# [RECORD EXCERPTS]
---
Definition ReviewAuthorizes (t : Task) (revision : string) : bool :=
  if bool_decide (revision = "") then false else
  match last (Task_Reviews t) with
  | None => false
  | Some round =>
    if negb (bool_decide (ReviewRound_Revision round = revision))
       || negb (Review_Clean (ReviewRound_Result round)) then false else
    match Config_DeliveryMode (Task_Config t) with
    | DeliveryModeStandard => true
    | DeliveryModeMaintenance =>
      if bool_decide (Proposal_Category (Task_Proposal t) = "features")
         || negb (bool_decide (Proposal_Category (Task_Proposal t) ∈ EffectiveCategories (Task_Config t)))
         || bool_decide (Task_ComparisonBase t = "")
         || negb (bool_decide (ReviewRound_ComparisonBase round = Task_ComparisonBase t))
         || match ReviewRound_Maintenance round with
            | None => true
            | Some m => negb (MaintenanceAssessment_Qualifies m) || blank (MaintenanceAssessment_Reason m)
            end
      then false else
      existsb (fun session =>
        bool_decide (Session_ID session = ReviewRound_SessionID round)
        && bool_decide (Session_Role session = "reviewer")
        && bool_decide (Session_Status session = SessionCompleted)) (Task_Sessions t)
    end
  end.

Section maintenance.
Context `{Unicode}.

(** The footprint checks, in the order of the code. *)
Definition footprint_within (t : Task) (output : string) (live : Config)
    (footprint : MaintenanceFootprint) : bool :=
  if negb (MaintenanceFootprint_Complete footprint)
     || negb (bool_decide (MaintenanceFootprint_ComparisonBase footprint = Task_ComparisonBase t))
     || negb (bool_decide (MaintenanceFootprint_Revision footprint = output)) then false else
  match MaintenanceFootprint_ChangedLines footprint, MaintenanceFootprint_ChangedFiles footprint with
  | Some lines, Some files =>
    if (files =? 0) || negb (lenN (MaintenanceFootprint_Paths footprint) =? files)
       || negb (lenN (MaintenanceFootprint_ManualReasons footprint) =? 0) then false else
    if existsb (fun name => ManualMergePath name (Config_AutoMergeExcludedPaths live))
         (MaintenanceFootprint_Paths footprint) then false else
    let '(maxLines, maxFiles) := AutoMergeLimits (Task_Config t) live in
    negb ((maxLines =? 0) || (maxFiles =? 0) || (maxLines <? lines) || (maxFiles <? files))
  | _, _ => false
  end.
(* ===== verification/Store.v ===== *)
(** * The durable store ([internal/store])

    The database is a record of tables.  A transaction body is a function that
    returns a value and the next database, or an error; [transaction] keeps the
    old database on an error, as [runTx] rolls back.  The clock is an argument:
    the calls of [model.Now] in one transaction read the same instant.  Saved
    JSON always decodes here (it was encoded from these records), and the
    driver's own I/O failures are not modelled.  The triggers of [schema.sql]
    that change tables the code reads are part of the writes that fire them. *)
From S2P Require Import Prelude GoStrings WireJson Enums Types GoErrors Config GoTime Model Lifecycle.
Local Open Scope string_scope.
Local Open Scope list_scope.
Local Open Scope N_scope.

(** ** Rows *)

Record PRReservation := mkPRReservation {
  PRReservation_TaskID     : string;
  PRReservation_Repository : string;
  PRReservation_Branch     : string;
  PRReservation_AdmittedAt : string;
}.
#[export] Instance PRReservation_eq_dec : EqDecision PRReservation.
Proof. solve_decision. Defined.

Record Admission := mkAdmission {
  Admission_ID         : string;
  Admission_At         : string;
  Admission_CycleID    : string;
  Admission_TaskID     : option string;
  Admission_Role       : string;
  Admission_Route      : Route;
  Admission_Repository : string;
}.
#[export] Instance Admission_eq_dec : EqDecision Admission.
Proof. solve_decision. Defined.
#[export] Instance eta_Admission : Eta Admission := fun r =>
  mkAdmission (Admission_ID r) (Admission_At r) (Admission_CycleID r) (Admission_TaskID r)
    (Admission_Role r) (Admission_Route r) (Admission_Repository r).

Record EventRow := mkEventRow {
  EventRow_At         : string;
  EventRow_EntityID   : string;
  EventRow_Kind       : EventKind;
  EventRow_Message    : string;
  EventRow_Repository : string;
}.

Record RequestUpdate := mkRequestUpdate {
  RequestUpdate_Expected : OperatorRequest;
  RequestUpdate_Next     : OperatorRequest;
}.

(** ** The database *)

Record Db := mkDb {
  db_tasks        : gmap string Task;
  (** [Some None] is a marker cleared to JSON null. *)
  db_cancel       : gmap string (option string);
  db_cycles       : gmap string Cycle;
  (** In row order: the code takes the row inserted last. *)
  db_prs          : list (string * PRObservation);
  db_decisions    : gmap string DecisionRecord;
  db_requests     : gmap string OperatorRequest;
  db_configs      : gmap string Config;
  db_controls     : gmap string Control;
  db_inventories  : gmap string OpenPRInventory;
  db_instance     : option InstanceSettings;
  db_reservations : gmap string PRReservation;
  db_planning     : gmap string N;
  db_usage        : gmap (string * string) N;
  db_admissions   : gmap string Admission;
  db_batch        : gmap (string * string) Status;
  db_events       : list EventRow;
  db_baselines    : gmap string BaselineCheck;
  (** Cancellation markers of baseline checks, as [db_cancel]. *)
  db_baseline_cancel : gmap string (option string);
  (** The setting that names the latest check. *)
  db_latest_baseline : gmap string string;
}.
#[export] Instance eta_Db : Eta Db := fun r =>
  mkDb (db_tasks r) (db_cancel r) (db_cycles r) (db_prs r) (db_decisions r) (db_requests r)
    (db_configs r) (db_controls r) (db_inventories r) (db_instance r) (db_reservations r)
    (db_planning r) (db_usage r) (db_admissions r) (db_batch r) (db_events r) (db_baselines r)
    (db_baseline_cancel r) (db_latest_baseline r).

Definition empty_db : Db :=
  mkDb ∅ ∅ ∅ [] ∅ ∅ ∅ ∅ ∅ None ∅ ∅ ∅ ∅ ∅ [] ∅ ∅ ∅.

(** ** Transactions *)

Definition Tx (A : Type) : Type := Db -> result (A * Db) error.
Definition tx_ret {A} (a : A) : Tx A := fun db => Ok (a, db).
Definition tx_fail {A} (e : error) : Tx A := fun _ => Err e.
Definition tx_bind {A B} (m : Tx A) (k : A -> Tx B) : Tx B :=
  fun db => match m db with Ok (a, db') => k a db' | Err e => Err e end.
Definition tx_read {A} (f : Db -> A) : Tx A := fun db => Ok (f db, db).
Definition tx_write (f : Db -> Db) : Tx unit := fun db => Ok (tt, f db).
Definition tx_lift {A} (r : result A error) : Tx A :=
  fun db => match r with Ok a => Ok (a, db) | Err e => Err e end.

Notation "'do!' x <- m 'in' k" := (tx_bind m (fun x => k))
  (at level 10, x pattern, m at level 100, k at level 200) : go_scope.
(** [require c else e ; k] is [if !c { return e }] in a transaction body. *)
Notation "'require' c 'else' e ; k" := (if c then k else tx_fail e)
  (at level 10, c at level 100, e at level 100, k at level 200) : go_scope.

(** The outcome of a store method: what it returns, and the database after. *)
Definition outcome (A : Type) : Type := result A error * Db.

(** [Store.transaction], with [runTx]. *)
Definition transaction {A} (fn : Tx A) (db : Db) : outcome A :=
  match fn db with
  | Ok (a, db') => (Ok a, db')
  | Err e => (Err e, db)
  end.

Definition errRollback : error := New "rollback".
(** [err == errRollback]: the sentinel is the only error of its text. *)
Definition is_rollback (e : error) : bool :=
  match e with New m => bool_decide (m = "rollback") | _ => false end.

(** [Store.conditional]: a body that ends in [errRollback] changes nothing and
    reports [false]. *)
Definition conditional (fn : Tx unit) (db : Db) : outcome bool :=
  match fn db with
  | Ok (_, db') => (Ok true, db')
  | Err e => (if is_rollback e then Ok false else Err e, db)
  end.

(** ** Handles and keys ([store.go], [keys.go]) *)

Record Store := mkStore { Store_repo : string; Store_primary : string }.

(** [scopedSetting]. *)
Definition scopedSetting (s : Store) (id : string) : string :=
  if bool_decide (Store_repo s = "") || EqualASCII (Store_repo s) (Store_primary s) then id
  else id +:+ ":" +:+ Store_repo s.
Definition ForRepository (s : Store) (repo : string) : Store :=
  mkStore repo (Store_primary s).
Definition ConfigKey (s : Store) : string := scopedSetting s "config".
Definition ControlKey (s : Store) : string := scopedSetting s "control".
Definition prInventoryKey (s : Store) : string := scopedSetting s "pr_inventory".

(** ** Reads and writes of records, with the triggers of [schema.sql] *)

Definition terminal_without_output (t : Task) : bool :=
  bool_decide (Task_Status t ∈ [StatusBlocked; StatusFailed; StatusCancelled])
  && isNone (Task_OutputCommit t).

(** [release_pr_reservation_insert], [release_pr_reservation_update],
    [batch_member_insert] and [batch_member_update] run with the write. *)
Definition put_task (t : Task) (db : Db) : Db :=
  let db := db <| db_tasks := <[Task_ID t := t]> (db_tasks db) |> in
  let db := if terminal_without_output t
            then db <| db_reservations := delete (Task_ID t) (db_reservations db) |> else db in
  match Task_RunID t with
  | Some run => db <| db_batch := <[(run, Task_ID t) := Task_Status t]> (db_batch db) |>
  | None => db
  end.

(** [release_planning_reservation] runs when a saved cycle is updated to a
    status other than running; an insert does not fire it. *)
Definition put_cycle (c : Cycle) (db : Db) : Db :=
  let update := isSome (db_cycles db !! Cycle_ID c) in
  let db := db <| db_cycles := <[Cycle_ID c := c]> (db_cycles db) |> in
  if update && negb (bool_decide (Cycle_Status c = CycleRunning))
  then db <| db_planning := delete (Cycle_ID c) (db_planning db) |> else db.

Definition put_cancel (id : string) (v : option string) (db : Db) : Db :=
  db <| db_cancel := <[id := v]> (db_cancel db) |>.
Definition put_pr (id : string) (o : PRObservation) (db : Db) : Db :=
  db <| db_prs := row_put id o (db_prs db) |>.
Definition put_control (key : string) (c : Control) (db : Db) : Db :=
  db <| db_controls := <[key := c]> (db_controls db) |>.
Definition put_decision (d : DecisionRecord) (db : Db) : Db :=
  db <| db_decisions := <[DecisionRecord_ID d := d]> (db_decisions db) |>.
Definition put_request (r : OperatorRequest) (db : Db) : Db :=
  db <| db_requests := <[OperatorRequest_ID r := r]> (db_requests db) |>.
Definition put_inventory (key : string) (v : OpenPRInventory) (db : Db) : Db :=
  db <| db_inventories := <[key := v]> (db_inventories db) |>.

(** A marker that exists and is not JSON null. *)
Definition marker (id : string) (db : Db) : bool :=
  match db_cancel db !! id with Some (Some _) => true | _ => false end.

Definition storedConfig (key : string) (db : Db) : Config := default Default (db_configs db !! key).
Definition storedInstance (db : Db) : InstanceSettings := default (mkInstanceSettings 0) (db_instance db).
Definition liveControl (key : string) (db : Db) : Control := default DefaultControl (db_controls db !! key).

(** [ClearCancel], [MarkCancel], [CancelMarked], [SaveControl]. *)
Definition ClearCancel (id : string) (db : Db) : Db := put_cancel id None db.
Definition MarkCancel (now id : string) (db : Db) : Db := put_cancel id (Some now) db.
Definition CancelMarked (id : string) (db : Db) : bool := marker id db.
(** [store.Put] of a check, and its markers. *)
Definition put_baseline (check : BaselineCheck) (db : Db) : Db :=
  db <| db_baselines := <[BaselineCheck_ID check := check]> (db_baselines db) |>.
Definition MarkBaselineCancel (now id : string) (db : Db) : Db :=
  db <| db_baseline_cancel := <[id := Some now]> (db_baseline_cancel db) |>.
Definition BaselineCancelMarked (id : string) (db : Db) : bool :=
  match db_baseline_cancel db !! id with Some (Some _) => true | _ => false end.
Definition latestBaselineKey (s : Store) : string := scopedSetting s "baseline_latest".
Definition BeginBaseline (s : Store) (check : BaselineCheck) (db : Db) : outcome unit :=
  transaction
    (do! _ <- tx_write (put_baseline check) in
     tx_write (fun db => db <| db_latest_baseline :=
       <[latestBaselineKey s := BaselineCheck_ID check]> (db_latest_baseline db) |>)) db.
Definition SaveControl (s : Store) (c : Control) (db : Db) : Db := put_control (ControlKey s) c db.

Section events.
  (** [redact.Text]. *)
  Context (redact_text : string -> string).

(** [prObservationAt]: the observation of a pull request in the row inserted
    last. *)
Definition observes (repository : string) (number : N) (row : string * PRObservation) : bool :=
  EqualASCII (PRObservation_Repository row.2) repository
  && (PullRequest_Number (PRObservation_PR row.2) =? number).
Definition prObservationAt (repository : string) (number : N) (db : Db) : option (string * PRObservation) :=
  last (List.filter (observes repository number) (db_prs db)).

Definition txRepositoryEvent (now repository entity : string) (kind : EventKind) (message : string) : Tx unit :=
  tx_write (fun db => db <| db_events :=
    db_events db ++ [mkEventRow now entity kind (redact_text message) repository] |>).
End events.

(** ** Laws of the transaction monad *)

Lemma tx_bind_Ok {A B} (m : Tx A) (k : A -> Tx B) db b db' :
  tx_bind m k db = Ok (b, db') <-> exists a db1, m db = Ok (a, db1) /\ k a db1 = Ok (b, db').
Proof. unfold tx_bind. destruct (m db) as [[a db1]|e]; naive_solver. Qed.
Lemma require_Ok {A} (c : bool) (e : error) (k : Tx A) db r :
  (if c then k else tx_fail e) db = Ok r <-> c = true /\ k db = Ok r.
Proof. destruct c; naive_solver. Qed.

Lemma tx_ret_Ok {A} (a : A) db b db' : tx_ret a db = Ok (b, db') -> b = a /\ db' = db.
Proof. unfold tx_ret. intros E. by simplify_eq. Qed.
Lemma tx_read_Ok {A} (f : Db -> A) db b db' : tx_read f db = Ok (b, db') -> b = f db /\ db' = db.
Proof. unfold tx_read. intros E. by simplify_eq. Qed.
Lemma tx_write_Ok f db u db' : tx_write f db = Ok (u, db') -> db' = f db.
Proof. unfold tx_write. intros E. by simplify_eq. Qed.
Lemma tx_lift_Ok {A} (r : result A error) db a db' :
  tx_lift r db = Ok (a, db') -> r = Ok a /\ db' = db.
Proof. unfold tx_lift. destruct r; intros E; by simplify_eq. Qed.

(** [tx_open] opens the hypotheses that a transaction body succeeded. *)
Ltac tx_open :=
  repeat match goal with
  | H : tx_bind _ _ _ = Ok _ |- _ => apply tx_bind_Ok in H as (? & ? & ? & H)
  | H : (if _ then _ else tx_fail _) _ = Ok _ |- _ => apply require_Ok in H as [? H]
  | H : tx_ret _ _ = Ok _ |- _ => apply tx_ret_Ok in H as [? ?]; subst
  | H : tx_read _ _ = Ok _ |- _ => apply tx_read_Ok in H as [? ?]; subst
  | H : tx_write _ _ = Ok _ |- _ => apply tx_write_Ok in H; subst
  | H : tx_lift _ _ = Ok _ |- _ => apply tx_lift_Ok in H as [? ?]; subst
  | H : tx_fail _ _ = Ok _ |- _ => discriminate H
  end.

Lemma transaction_Ok {A} (fn : Tx A) db a db' :
  transaction fn db = (Ok a, db') <-> fn db = Ok (a, db').
Proof. unfold transaction. destruct (fn db) as [[a1 db1]|e]; naive_solver. Qed.
Lemma transaction_Err {A} (fn : Tx A) db e db' :
  transaction fn db = (Err e, db') -> db' = db.
Proof. unfold transaction. destruct (fn db) as [[a1 db1]|e1]; naive_solver. Qed.
Lemma conditional_true (fn : Tx unit) db db' :
  conditional fn db = (Ok true, db') -> fn db = Ok (tt, db').
Proof. unfold conditional. destruct (fn db) as [[[] db1]|e]; [naive_solver|]. by destruct (is_rollback e). Qed.
Lemma conditional_unchanged (fn : Tx unit) db r db' :
  conditional fn db = (r, db') -> r <> Ok true -> db' = db.
Proof. unfold conditional. destruct (fn db) as [[[] db1]|e]; intros; simplify_eq; done. Qed.

(** ** What the writes touch *)

Lemma put_task_tasks t db : db_tasks (put_task t db) = <[Task_ID t := t]> (db_tasks db).
Proof. unfold put_task. by destruct_cond; destruct (Task_RunID t). Qed.
Lemma put_task_cancel t db : db_cancel (put_task t db) = db_cancel db.
Proof. unfold put_task. by destruct_cond; destruct (Task_RunID t). Qed.
Lemma put_task_inventories t db : db_inventories (put_task t db) = db_inventories db.
Proof. unfold put_task. by destruct_cond; destruct (Task_RunID t). Qed.
Lemma put_task_prs t db : db_prs (put_task t db) = db_prs db.
Proof. unfold put_task. by destruct_cond; destruct (Task_RunID t). Qed.
Lemma put_task_reservations t db :
  db_reservations (put_task t db) =
  if terminal_without_output t then delete (Task_ID t) (db_reservations db) else db_reservations db.
Proof. unfold put_task. by destruct_cond; destruct (Task_RunID t). Qed.
Lemma put_task_budget t db :
  db_usage (put_task t db) = db_usage db /\ db_planning (put_task t db) = db_planning db /\
  db_instance (put_task t db) = db_instance db /\ db_configs (put_task t db) = db_configs db.
Proof. unfold put_task. by destruct_cond; destruct (Task_RunID t). Qed.
Lemma put_cycle_tasks c db : db_tasks (put_cycle c db) = db_tasks db.
Proof. unfold put_cycle. by destruct_cond. Qed.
---
# [TASK DESCRIPTION]
Every line above in which the word "schema" occurs is to be copied.

# [EXERCISE SOLUTION]
    driver's own I/O failures are not modelled.  The triggers of [schema.sql]
(** ** Reads and writes of records, with the triggers of [schema.sql] *)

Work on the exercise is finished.